OPINION: For those who make a living selling a product or service, the value of building strong relationships cannot be overestimated.
OPINION: For those who make a living selling a product or service, the value of building strong relationships cannot be overestimated.
Here is the rock, paper, scissors game of selling: relationship is more powerful than price; relationship is more powerful than delivery; relationship is more powerful than quality; and relationship is more powerful than service.
The quality of your relationships will determine the outcome of events when there is a problem or issue with price, delivery, quality or service.
I’m not saying that if you have a great relationship you can ignore important issues and skate by. I am saying that a great relationship will act as a buffer, and allow all problems and issues to be resolved harmoniously.
And just to put the power of the relationship issue to rest, it is also the single biggest factor in determining reorders.
Jim Cathcart is one of America’s foremost experts on selling through relationship building.
“I’ve studied relationships over the past two decades, and have not found anything more powerful to drive the sale,” he says.
Cathcart’s book called Relationship Selling is a benchmark study on how to do it right. He has compiled some observations and metaphors that might bring awareness to the power of your relationships with your customers, co-workers, vendors, friends and even family. Feel free to share them (giving proper credit to the source and author) with others.
• When the relationship is right, the details are negotiable. When tension is high, the relationship is wrong, and the details become obstacles.
• When there is not much difference between your product and those of your competitors, there had better be a big difference in the way you deal with people.
• In selling and service as in medicine, prescription before diagnosis is malpractice.
• We judge ourselves by our intentions, but others judge us by our actions.
• Motivation is like bathing. It may not last, but it’s still a good idea now and then. (I find it works best every day how about you?)
• A professional is no longer determined by the business he or she is in, but rather by the way that person is in (and does) business.
• If you want to improve your circumstances, begin by improving yourself.
• It is impossible to avoid leading by example; somebody is always watching you.

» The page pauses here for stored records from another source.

Lemma chunks_sizes n l : 1 <= n -> Forall (fun f => zlen f <= n) (chunks n l).
Proof.
  intros Hn. unfold chunks. generalize (length l) at 1. intros fuel. revert l.
  induction fuel as [|fuel IH]; intros l; cbn; [destruct l; constructor|].
  destruct l as [|b l]; [constructor|]. constructor; [|apply IH].
  unfold zlen. rewrite length_take. lia.
Qed.

Lemma send_fragments_spec latency fragments self peer :
  ep_alive peer = true ->
  send_fragments latency fragments self peer
    = (Ok tt, if latency =? 0 then self else wait_for self (latency * zlen fragments), deliver peer fragments).
Proof.
  revert self peer. induction fragments as [|f fragments IH]; intros self peer Ha; cbn [send_fragments].
  - unfold deliver, wait_for, zlen. cbn [length]. rewrite app_nil_r, Z.mul_0_r, Z.add_0_r.
    destruct self, peer. by case_match.
  - rewrite Ha, IH by done. unfold deliver. cbn. rewrite <- app_assoc. do 2 f_equal.
    destruct (latency =? 0); [done|]. unfold wait_for, zlen. cbn -[Z.mul Z.of_nat]. f_equal. lia.
Qed.

Lemma pending_deliver c fragments : pending (deliver c fragments) = pending c ++ concat fragments.
Proof. unfold pending, deliver. cbn. by rewrite concat_app, app_assoc. Qed.

Lemma next_remainder_spec peer_alive incoming remainder :
  match next_remainder peer_alive incoming remainder with
  | Some (Ok (incoming', remainder')) =>
      remainder' <> [] /\ remainder ++ concat incoming = remainder' ++ concat incoming'
  | Some (Err e) => e = ChannelIsClosed /\ peer_alive = false /\ remainder ++ concat incoming = []
  | None => peer_alive = true /\ remainder ++ concat incoming = []
  end.
Proof.
  revert remainder. induction incoming as [|f incoming IH]; intros [|b remainder]; cbn; try done.
  - by destruct peer_alive.
  - specialize (IH f). cbn in IH. by destruct (next_remainder peer_alive incoming f) as [[[]|]|].
Qed.

Lemma transmit_spec (self peer : MemoryChannel) (l : bytes) :
  zlen l <= MAXIMUM_EMULATOR_TRANSMISSION_BYTES -> ep_alive peer = true ->
  exists self' peer', MemoryChannel_transmit self peer l = (Ok tt, self', peer')
    /\ pending peer' = pending peer ++ line_output (ep_faults self) l
    /\ pending self' = pending self ++ (if fp_echo (ep_faults self) then l else [])
    /\ ep_faults self' = clear_faults (ep_faults self)
    /\ ep_faults peer' = ep_faults peer
    /\ ep_alive self' = ep_alive self /\ ep_alive peer' = true.
Proof.
  intros Hl Ha. unfold MemoryChannel_transmit, line_output. rewrite (proj2 (Z.ltb_ge _ _)) by done.
  set (plan := ep_faults self). fold (clear_faults plan).
  set (self1 := if fp_echo plan then deliver (with_faults self (clear_faults plan)) [l]
                else with_faults self (clear_faults plan)).
  assert (Hs1 : pending self1 = pending self ++ (if fp_echo plan then l else [])
                /\ ep_faults self1 = clear_faults plan /\ ep_alive self1 = ep_alive self).
  { unfold self1. destruct (fp_echo plan); (split; [|done]).
    - rewrite pending_deliver. cbn. by rewrite app_nil_r.
    - by rewrite app_nil_r. }
  destruct Hs1 as (Hp1 & Hf1 & Ha1). destruct (fp_drop_next plan).
  - exists self1, peer. rewrite app_nil_r. by split_and!.
  - rewrite send_fragments_spec by done. do 2 eexists. split; [reflexivity|].
    rewrite pending_deliver, concat_chunks by lia.
    split; [by destruct (fp_corrupt_next plan)|].
    destruct (fp_latency plan =? 0); by split_and!.
Qed.

Lemma receive_spec (self peer : MemoryChannel) (capacity : Z) :
  0 < capacity ->
  match MemoryChannel_receive self peer capacity with
  | None => pending self = [] /\ ep_alive peer = true
  | Some (Err e, self') => e = ChannelIsClosed /\ pending self = [] /\ ep_alive peer = false
  | Some (Ok (count, data), self') =>
      data <> [] /\ count = zlen data /\ count <= capacity
      /\ pending self = data ++ pending self' /\ ep_faults self' = ep_faults self
      /\ ep_alive self' = ep_alive self
  end.
Proof.
  intros Hc. unfold MemoryChannel_receive. rewrite (proj2 (Z.eqb_neq _ _)) by lia.
  pose proof (next_remainder_spec (ep_alive peer) (ep_incoming self) (ep_remainder self)) as Hn.
  destruct (next_remainder _ _ _) as [[[incoming remainder]|e]|].
  - destruct Hn as [Hne Hp]. set (count := Z.min capacity (zlen remainder)).
    assert (Hcount : 1 <= count /\ (Z.to_nat count <= length remainder)%nat).
    { unfold count, zlen. destruct remainder; [done|]. cbn [length]. lia. }
    split_and!; [| | | |done|done].
    + intros E. apply (f_equal length) in E. rewrite length_take in E. cbn in E. lia.
    + unfold zlen. rewrite length_take. lia.
    + unfold count. lia.
    + unfold pending at 1. rewrite Hp. unfold pending. cbn.
      by rewrite app_assoc, take_drop.
  - destruct Hn as (-> & Hd & Hp). by split_and!.
  - destruct Hn as (Hd & Hp). by split_and!.
Qed.

(** The in-memory link is a pair of queues of bytes with exact faults. A transmission to a
    live peer appends, whatever the fragment size, exactly the bytes the plan makes of it:
    none when dropped, the noise and then the data, the last bit flipped when corrupted; it
    appends the data itself to the sender when echoing; one-shot faults are gone afterwards
    and the others stay. A receive takes a nonempty prefix of at most the buffer; it waits
    exactly when nothing is on the way and the peer is there, and reports the closing exactly
    when nothing is on the way and the peer is gone. *)
Theorem memory_channel_is_a_queue (self peer : MemoryChannel) (l : bytes) (capacity : Z) :
  zlen l <= MAXIMUM_EMULATOR_TRANSMISSION_BYTES -> ep_alive peer = true -> 0 < capacity ->
  (exists self' peer', MemoryChannel_transmit self peer l = (Ok tt, self', peer')
     /\ pending peer' = pending peer ++ line_output (ep_faults self) l
     /\ pending self' = pending self ++ (if fp_echo (ep_faults self) then l else [])
     /\ ep_faults self' = clear_faults (ep_faults self))
  /\ (forall peer_alive,
      let peer := mkEndpoint [] [] FaultPlan_default peer_alive 0 in
      match MemoryChannel_receive self peer capacity with
      | None => pending self = [] /\ peer_alive = true
      | Some (Err e, self') => e = ChannelIsClosed /\ pending self = [] /\ peer_alive = false
      | Some (Ok (count, data), self') =>
          data <> [] /\ count = zlen data /\ count <= capacity
          /\ pending self = data ++ pending self' /\ ep_faults self' = ep_faults self
      end).
Proof.
  intros Hl Ha Hc. split.
  - destruct (transmit_spec self peer l Hl Ha) as (self' & peer' & Ht & Hp & Hs & Hf & _).
    exists self', peer'. by split_and!.
  - intros peer_alive p. pose proof (receive_spec self p capacity Hc) as Hr.
    destruct (MemoryChannel_receive self p capacity) as [[[[count data]|e] self']|]; naive_solver.
Qed.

• Maturity is being able to get yourself to do what needs to be done when it needs to be done whether you feel like it or not, and still doing it well.
• Worrying is a mental rehearsal for (self-imposed) disaster.
• Become the kind of person who would (could) achieve your goals, and the accomplishment of those goals will be the natural by-product.
• People will teach you how to deal with them, if you’ll pay attention to the (spoken and unspoken) messages they are sending.
• One sincere gesture can do more for your business than thousands of dollars worth of advertising.
• It’s not just whether you sell the right item that counts. It’s whether the customer realises, feels, and believes that it was right for them.
• The best way to get what you want is by helping others get what they want.
• People don’t care what you know until they know that you care.
• Your pay will always be equal to the contribution you are making. To give yourself a raise, make a greater contribution to others.
• Successful salespeople think and act as the owners of their careers.
• There are no traffic jams in the extra mile. Go there if you want to get anywhere.
The rules of selling are not as tough as the rules of relationship. Relationships are hard to develop, take time to mature, and must be nurtured along the way. However, once achieved, they are the most powerful force in the business world.
How you treat others is determined by how you treat yourself.
• Are you treating yourself to the right preparation?
• Are you qualified to build a relationship?
• Do you possess the characteristics of giving first, professionalism, self-esteem, self-confidence, honesty and integrity needed to make relationships work?
If you think you have it all together, think again. You must work on yourself as much as you work on those you seek to relate to. Looking for a way to evaluate your capabilities?
The biggest judgment you make each day is the one in front of the bathroom mirror. Reflections don’t lie.